Commercial auto insurance pays for the liability that happens in at-fault accidents. If you have comprehensive or collision coverage with the policy, you also have protection for your own work vehicle as well. For example, if you accidentally hit another car on your way to a job site and injure the other driver, you are liable for his injuries. Your commercial auto insurance policy pays for those injuries, and collision coverage pays to repair your work truck.
Surety bonds are a guarantee that you will perform your contractual obligations to clients. A surety bond is not really insurance, but instead an agreement between you and the insurance company that if there is a claim, the insurance company will pay the client, and you will repay the insurance company. Surety bonds are available for a nominal fee since you are still liable for the amount paid out.
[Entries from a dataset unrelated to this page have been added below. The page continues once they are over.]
Definition portal_ports (targets : list IscsiTarget) : list Z :=
  or_default 3260 (port_set (flat_map (fun t => po_port <$> tg_portals t) targets)).

Definition listener_ports (subsystems : list NvmeofSubsystem) : list Z :=
  or_default 4420 (port_set (flat_map (fun s => omap (fun p => parse_unsigned (2 ^ 16 - 1) (pt_service_id p))
                              (List.filter (fun p => pt_transport p =s "tcp") (ss_ports s))) subsystems)).

Definition portal_firewall_ports : M Eng string (list PortSpec * list PortSpec) :=
  targets <- blocks list_iscsi ;;
  targets <- lift (map_err (fun er => "list iSCSI targets: " ++ display_iscsi_error er) targets) ;;
  subsystems <- blocks list_nvmeof ;;
  subsystems <- lift (map_err (fun er => "list NVMe-oF subsystems: " ++ display_nvmeof_error er) subsystems) ;;
  ret (tcp_port <$> portal_ports targets, tcp_port <$> listener_ports subsystems).

Definition sync_portal_firewall_ports : M Eng string unit :=
  ports <- portal_firewall_ports ;;
  r <- shares (on_firewall (set_portal_ports (se_fw (ae_share e) 7) ports.1 ports.2)) ;;
  lift r.

Definition changes_portals (m : string) : bool := matches m [
  "share.iscsi.create"; "share.iscsi.delete"; "share.iscsi.add_portal"; "share.iscsi.remove_portal"; "share.iscsi.set_portals";
  "share.nvmeof.create"; "share.nvmeof.delete"; "share.nvmeof.add_port"; "share.nvmeof.remove_port"].

Definition share_try_route (g : Eng) : option Response * Eng :=
  match route_inner g with
  | (None, g') => (None, g')
  | (Some resp, g') =>
      if negb (changes_portals (rq_method req)) then (Some resp, g')
      else
        match sync_portal_firewall_ports g' with
        | (Ok _, g'') => (Some resp, g'')
        | (Err er, g'') =>
            (Some (match rs_error resp with
                   | None => err req ("share changed but firewall port synchronization failed: " ++ er)
                   | Some _ => resp
                   end), g'')
        end
  end.

End Arms.
End Shares.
Flooring installers can get a surety bond to become a “bonded company,” making them more professional and attractive to clients. Some local state and county licensing boards may require a surety bond; however, if you aren’t required to have a license as a flooring contractor, you likely aren’t required to get one.
Your general liability insurance policy has limits. When buying the policy, they may be as little as $100,000 or as high as $1 million, depending on what you select. Some claims may exceed these limits. If a claim goes above the policy limits, you are still liable for the difference. For example, if you have $1,000,000 in liability coverage but the claim is for $1,500,000, you are still on the hook for $500,000.
Excess liability insurance is a policy you can get relatively inexpensively to be that secondary policy to pay the difference for higher claims.